Mathematical characterization of the milk progesterone profile as a leg up to individualized monitoring of reproduction status in dairy cows

- Milk progesterone is a valuable tool to identify fertility status in dairy cows.
- The large variation limits the use of fixed thresholds on milk progesterone.
- Modeling of the progesterone profile enables to identify individual cycle characteristics.
- Sigmoidal functions are suitable to describe the cyclic progesterone pattern.
- Characterization of the profile ensures individual monitoring of fertility status.

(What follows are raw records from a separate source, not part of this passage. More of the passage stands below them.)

(* a move of the scheduler; [load] is the store an acquire load returns *)
Inductive Move (T : Type) : Type :=
  | CallEmplace (writer : T → T)
  | StepProducer (load : nat)
  | CallConsume
  | StepConsumer (load : nat).
Arguments CallEmplace {T} writer.
Arguments StepProducer {T} load.
Arguments CallConsume {T}.
Arguments StepConsumer {T} load.

(* the static assertions, and that Capacity is a std::size_t *)
Class StaticAsserts (Capacity : Z) : Prop := {
  capacity_size_t : in_u64 Capacity;
  capacity_at_least_two : 2 ≤ Capacity;
  capacity_power_of_two : Z.land Capacity (Capacity - 1) = 0
}.

Section ring.
Context {T : Type} (Capacity : Z).

Definition kMask : Z := Capacity - 1.

Definition capacity : Z := Capacity.

(* the caller has stopped both threads, so that what they did is ordered
   before everything that follows *)
Definition reset (r : t T) : t T :=
  mk ((λ s, mk_slot (content s) 0 0) <$> slots_ r)
     [mk_store 0 0] 0 [mk_store 0 0] 0 PIdle (mk_view 0 0 0) CIdle (mk_view 0 0 0).

Definition new (initial : T) : t T :=
  reset (mk (replicate (Z.to_nat Capacity) (mk_slot initial 0 0))
            [] 0 [] 0 PIdle (mk_view 0 0 0) CIdle (mk_view 0 0 0)).

(* a load by the only writer of the position returns its last store *)
Definition own (position : list Store) : Z :=
  match last position with Some s => value s | None => 0 end.

Definition full (r : t T) (write : Z) : bool :=
  u64 (write - cached_read_position_ r) >=? Capacity.

Definition set_producer (p : Producer T) (r : t T) : t T :=
  mk (slots_ r) (write_position_ r) (cached_read_position_ r) (read_position_ r)
     (cached_write_position_ r) p (producer_view r) (consumer r) (consumer_view r).

Definition set_consumer (c : Consumer T) (r : t T) : t T :=
  mk (slots_ r) (write_position_ r) (cached_read_position_ r) (read_position_ r)
     (cached_write_position_ r) (producer r) (producer_view r) c (consumer_view r).

(** ** try_emplace, step by step *)

Definition call_emplace (writer : T → T) (r : t T) : t T :=
  let write := own (write_position_ r) in
  set_producer (if full r write then PReload writer write else PWrite writer write) r.

(* cached_read_position_ = read_position_.load(acquire) *)
Definition acquire_read (load : nat) (r : t T) : t T :=
  match read_position_ r !! load with
  | None => r
  | Some s =>
      mk (slots_ r) (write_position_ r) (value s) (read_position_ r) (cached_write_position_ r)
         (producer r)
         (mk_view (clock (producer_view r)) (Z.max (knows (producer_view r)) (released s)) load)
         (consumer r) (consumer_view r)
  end.

(* std::invoke(writer, slots_[write & kMask]) *)
Definition write_slot (writer : T → T) (write : Z) : M (t T) T :=
  λ r,
    let i := Z.to_nat (Z.land write kMask) in
    match slots_ r !! i with
    | None => (Throw (Undefined "slot out of range"), r)
    | Some s =>
        if knows (producer_view r) <? read_at s then (Throw (Undefined "data race"), r)
        else
          let v := producer_view r in
          let x := writer (content s) in
          (Ok x,
           mk (<[i := mk_slot x (clock v + 1) (read_at s)]> (slots_ r))
              (write_position_ r) (cached_read_position_ r) (read_position_ r)
              (cached_write_position_ r) (producer r)
              (mk_view (clock v + 1) (knows v) (seen v)) (consumer r) (consumer_view r))
    end.

(* write_position_.store(position, release) *)
Definition release_write (position : Z) (r : t T) : t T :=
  mk (slots_ r) (write_position_ r ++ [mk_store position (clock (producer_view r))])
     (cached_read_position_ r) (read_position_ r) (cached_write_position_ r)
     (producer r) (producer_view r) (consumer r) (consumer_view r).

Definition step_producer (load : nat) : M (t T) (option (Event T)) :=
  r <- get ;;
  match producer r with
  | PIdle => ret None
  | PReload writer write =>
      modify (acquire_read load) ;;;
      r <- get ;;
      if full r write then modify (set_producer PIdle) ;;; ret (Some Refused)
      else modify (set_producer (PWrite writer write)) ;;; ret None
  | PWrite writer write =>
      x <- write_slot writer write ;;
      modify (set_producer (PPublish x write)) ;;;
      ret None
  | PPublish x write =>
      modify (release_write (u64 (write + 1))) ;;;
      modify (set_producer PIdle) ;;;
      ret (Some (Pushed x))
  end.

(** ** try_consume, step by step *)

Definition call_consume (r : t T) : t T :=
  let read := own (read_position_ r) in
  set_consumer (if read =? cached_write_position_ r then CReload read else CRead read) r.
Section setters.
Context {F : Type}.
Definition set_core_socket (x : Z) (s : t F) : t F :=
  mk (client_socket s) x (logged_on s) (closing s) (client_comp_id s) (heartbeat_seconds s)
     (expected_inbound_sequence s) (next_outbound_sequence s) (next_core_sequence s)
     (fix_receive_buffer s) (core_receive_buffer s) (orders s) (clord_to_order s)
     (used_clord_ids s) (pending s) (non_resting_awaiting_boundary s) (last_self_trade_key s)
     (self_trade_duplicate_messages_to_ignore s) (last_fix_receive s) (last_fix_send s).
Definition set_logged_on (x : bool) (s : t F) : t F :=
  mk (client_socket s) (core_socket s) x (closing s) (client_comp_id s) (heartbeat_seconds s)
     (expected_inbound_sequence s) (next_outbound_sequence s) (next_core_sequence s)
     (fix_receive_buffer s) (core_receive_buffer s) (orders s) (clord_to_order s)
     (used_clord_ids s) (pending s) (non_resting_awaiting_boundary s) (last_self_trade_key s)
     (self_trade_duplicate_messages_to_ignore s) (last_fix_receive s) (last_fix_send s).
Definition set_closing (x : bool) (s : t F) : t F :=
  mk (client_socket s) (core_socket s) (logged_on s) x (client_comp_id s) (heartbeat_seconds s)
     (expected_inbound_sequence s) (next_outbound_sequence s) (next_core_sequence s)
     (fix_receive_buffer s) (core_receive_buffer s) (orders s) (clord_to_order s)
     (used_clord_ids s) (pending s) (non_resting_awaiting_boundary s) (last_self_trade_key s)
     (self_trade_duplicate_messages_to_ignore s) (last_fix_receive s) (last_fix_send s).
Definition set_client_comp_id (x : Text) (s : t F) : t F :=
  mk (client_socket s) (core_socket s) (logged_on s) (closing s) x (heartbeat_seconds s)
     (expected_inbound_sequence s) (next_outbound_sequence s) (next_core_sequence s)
     (fix_receive_buffer s) (core_receive_buffer s) (orders s) (clord_to_order s)
     (used_clord_ids s) (pending s) (non_resting_awaiting_boundary s) (last_self_trade_key s)
     (self_trade_duplicate_messages_to_ignore s) (last_fix_receive s) (last_fix_send s).
Definition set_heartbeat_seconds (x : Z) (s : t F) : t F :=
  mk (client_socket s) (core_socket s) (logged_on s) (closing s) (client_comp_id s) x
     (expected_inbound_sequence s) (next_outbound_sequence s) (next_core_sequence s)
     (fix_receive_buffer s) (core_receive_buffer s) (orders s) (clord_to_order s)
     (used_clord_ids s) (pending s) (non_resting_awaiting_boundary s) (last_self_trade_key s)
     (self_trade_duplicate_messages_to_ignore s) (last_fix_receive s) (last_fix_send s).
Definition set_expected_inbound_sequence (x : Z) (s : t F) : t F :=
  mk (client_socket s) (core_socket s) (logged_on s) (closing s) (client_comp_id s)
     (heartbeat_seconds s) x (next_outbound_sequence s) (next_core_sequence s)
     (fix_receive_buffer s) (core_receive_buffer s) (orders s) (clord_to_order s)
     (used_clord_ids s) (pending s) (non_resting_awaiting_boundary s) (last_self_trade_key s)
     (self_trade_duplicate_messages_to_ignore s) (last_fix_receive s) (last_fix_send s).
Definition set_next_outbound_sequence (x : Z) (s : t F) : t F :=
  mk (client_socket s) (core_socket s) (logged_on s) (closing s) (client_comp_id s)
     (heartbeat_seconds s) (expected_inbound_sequence s) x (next_core_sequence s)
     (fix_receive_buffer s) (core_receive_buffer s) (orders s) (clord_to_order s)
     (used_clord_ids s) (pending s) (non_resting_awaiting_boundary s) (last_self_trade_key s)
     (self_trade_duplicate_messages_to_ignore s) (last_fix_receive s) (last_fix_send s).
Definition set_next_core_sequence (x : Z) (s : t F) : t F :=
  mk (client_socket s) (core_socket s) (logged_on s) (closing s) (client_comp_id s)
     (heartbeat_seconds s) (expected_inbound_sequence s) (next_outbound_sequence s) x
     (fix_receive_buffer s) (core_receive_buffer s) (orders s) (clord_to_order s)
     (used_clord_ids s) (pending s) (non_resting_awaiting_boundary s) (last_self_trade_key s)
     (self_trade_duplicate_messages_to_ignore s) (last_fix_receive s) (last_fix_send s).
Definition set_fix_receive_buffer (x : list byte) (s : t F) : t F :=
  mk (client_socket s) (core_socket s) (logged_on s) (closing s) (client_comp_id s)
     (heartbeat_seconds s) (expected_inbound_sequence s) (next_outbound_sequence s)
     (next_core_sequence s) x (core_receive_buffer s) (orders s) (clord_to_order s)
     (used_clord_ids s) (pending s) (non_resting_awaiting_boundary s) (last_self_trade_key s)
     (self_trade_duplicate_messages_to_ignore s) (last_fix_receive s) (last_fix_send s).
Definition set_core_receive_buffer (x : list byte) (s : t F) : t F :=
  mk (client_socket s) (core_socket s) (logged_on s) (closing s) (client_comp_id s)
     (heartbeat_seconds s) (expected_inbound_sequence s) (next_outbound_sequence s)
     (next_core_sequence s) (fix_receive_buffer s) x (orders s) (clord_to_order s)
     (used_clord_ids s) (pending s) (non_resting_awaiting_boundary s) (last_self_trade_key s)
     (self_trade_duplicate_messages_to_ignore s) (last_fix_receive s) (last_fix_send s).
Definition set_orders (x : gmap Z (OrderState.t F)) (s : t F) : t F :=
  mk (client_socket s) (core_socket s) (logged_on s) (closing s) (client_comp_id s)
     (heartbeat_seconds s) (expected_inbound_sequence s) (next_outbound_sequence s)
     (next_core_sequence s) (fix_receive_buffer s) (core_receive_buffer s) x (clord_to_order s)
     (used_clord_ids s) (pending s) (non_resting_awaiting_boundary s) (last_self_trade_key s)
     (self_trade_duplicate_messages_to_ignore s) (last_fix_receive s) (last_fix_send s).
Definition set_clord_to_order (x : gmap Text Z) (s : t F) : t F :=
  mk (client_socket s) (core_socket s) (logged_on s) (closing s) (client_comp_id s)
     (heartbeat_seconds s) (expected_inbound_sequence s) (next_outbound_sequence s)
     (next_core_sequence s) (fix_receive_buffer s) (core_receive_buffer s) (orders s) x
     (used_clord_ids s) (pending s) (non_resting_awaiting_boundary s) (last_self_trade_key s)
     (self_trade_duplicate_messages_to_ignore s) (last_fix_receive s) (last_fix_send s).
Definition set_used_clord_ids (x : gset Text) (s : t F) : t F :=
  mk (client_socket s) (core_socket s) (logged_on s) (closing s) (client_comp_id s)
     (heartbeat_seconds s) (expected_inbound_sequence s) (next_outbound_sequence s)
     (next_core_sequence s) (fix_receive_buffer s) (core_receive_buffer s) (orders s)
     (clord_to_order s) x (pending s) (non_resting_awaiting_boundary s) (last_self_trade_key s)
     (self_trade_duplicate_messages_to_ignore s) (last_fix_receive s) (last_fix_send s).
Definition set_pending (x : gmap Z (list PendingRequest.t)) (s : t F) : t F :=
  mk (client_socket s) (core_socket s) (logged_on s) (closing s) (client_comp_id s)
     (heartbeat_seconds s) (expected_inbound_sequence s) (next_outbound_sequence s)
     (next_core_sequence s) (fix_receive_buffer s) (core_receive_buffer s) (orders s)
     (clord_to_order s) (used_clord_ids s) x (non_resting_awaiting_boundary s)
     (last_self_trade_key s) (self_trade_duplicate_messages_to_ignore s) (last_fix_receive s)
     (last_fix_send s).
Definition set_non_resting_awaiting_boundary (x : gset Z) (s : t F) : t F :=
  mk (client_socket s) (core_socket s) (logged_on s) (closing s) (client_comp_id s)
     (heartbeat_seconds s) (expected_inbound_sequence s) (next_outbound_sequence s)
     (next_core_sequence s) (fix_receive_buffer s) (core_receive_buffer s) (orders s)
     (clord_to_order s) (used_clord_ids s) (pending s) x (last_self_trade_key s)
     (self_trade_duplicate_messages_to_ignore s) (last_fix_receive s) (last_fix_send s).
Definition set_last_self_trade_key (x : Text) (s : t F) : t F :=
  mk (client_socket s) (core_socket s) (logged_on s) (closing s) (client_comp_id s)
     (heartbeat_seconds s) (expected_inbound_sequence s) (next_outbound_sequence s)
     (next_core_sequence s) (fix_receive_buffer s) (core_receive_buffer s) (orders s)
     (clord_to_order s) (used_clord_ids s) (pending s) (non_resting_awaiting_boundary s) x
     (self_trade_duplicate_messages_to_ignore s) (last_fix_receive s) (last_fix_send s).
Definition set_self_trade_duplicate_messages_to_ignore (x : Z) (s : t F) : t F :=
  mk (client_socket s) (core_socket s) (logged_on s) (closing s) (client_comp_id s)
     (heartbeat_seconds s) (expected_inbound_sequence s) (next_outbound_sequence s)
     (next_core_sequence s) (fix_receive_buffer s) (core_receive_buffer s) (orders s)
     (clord_to_order s) (used_clord_ids s) (pending s) (non_resting_awaiting_boundary s)
     (last_self_trade_key s) x (last_fix_receive s) (last_fix_send s).
Definition set_last_fix_receive (x : Z) (s : t F) : t F :=
  mk (client_socket s) (core_socket s) (logged_on s) (closing s) (client_comp_id s)
     (heartbeat_seconds s) (expected_inbound_sequence s) (next_outbound_sequence s)
     (next_core_sequence s) (fix_receive_buffer s) (core_receive_buffer s) (orders s)
     (clord_to_order s) (used_clord_ids s) (pending s) (non_resting_awaiting_boundary s)
     (last_self_trade_key s) (self_trade_duplicate_messages_to_ignore s) x (last_fix_send s).
Definition set_last_fix_send (x : Z) (s : t F) : t F :=
  mk (client_socket s) (core_socket s) (logged_on s) (closing s) (client_comp_id s)
     (heartbeat_seconds s) (expected_inbound_sequence s) (next_outbound_sequence s)
     (next_core_sequence s) (fix_receive_buffer s) (core_receive_buffer s) (orders s)
     (clord_to_order s) (used_clord_ids s) (pending s) (non_resting_awaiting_boundary s)
     (last_self_trade_key s) (self_trade_duplicate_messages_to_ignore s) (last_fix_receive s) x.
End setters.
End SessionContext.

Module FixGatewayConfig.
Record t : Type := mk {
  listen_port : Z;
  exchange_host : string;
  exchange_port : Z;
  sender_comp_id : Text;
  default_heartbeat_seconds : Z
}.
End FixGatewayConfig.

Reproductive performance is an important factor affecting the profitability of dairy farms. Optimal fertility results are often confined by the time-consuming nature of classical heat detection, the fact that high-producing dairy cows show estrous symptoms shorter and less clearly, and the occurrence of ovarian problems. Today's commercially available solutions for automatic estrus detection include monitoring of activity, temperature and progesterone. The latter has the advantage that, besides estrus, it also allows to detect pregnancy and ovarian problems. Due to the large variation in progesterone profiles, even between cycles within the same cow, the use of general thresholds is suboptimal. To this end, an intelligent and individual interpretation of the progesterone measurements is required. Therefore, an alternative solution is proposed, which takes individual and complete cycle progesterone profiles into account for reproduction monitoring. In this way, profile characteristics can be translated into specific attentions for the farmers, based on individual rather than general guidelines. To enable the use of the profile and cycle characteristics, an appropriate model to describe the milk progesterone profile was developed. The proposed model describes the basal adrenal progesterone production and the growing and regressing cyclic corpus luteum. To identify the most appropriate way to describe the increasing and decreasing part of each cycle, three mathematical candidate functions were evaluated on the increasing and decreasing parts of the progesterone cycle separately: the Hill function, the logistic growth curve and the Gompertz growth curve. These functions differ in the way they describe the sigmoidal shape of each profile. The increasing and decreasing parts of the P4 cycles were described best by the model based on respectively the Hill and Gompertz function. Combining these two functions, a full mathematical model to characterize the progesterone cycle was obtained. It was shown that this approach retains the flexibility to deal with both varying baseline and luteal progesterone values, as well as prolonged or delayed cycles.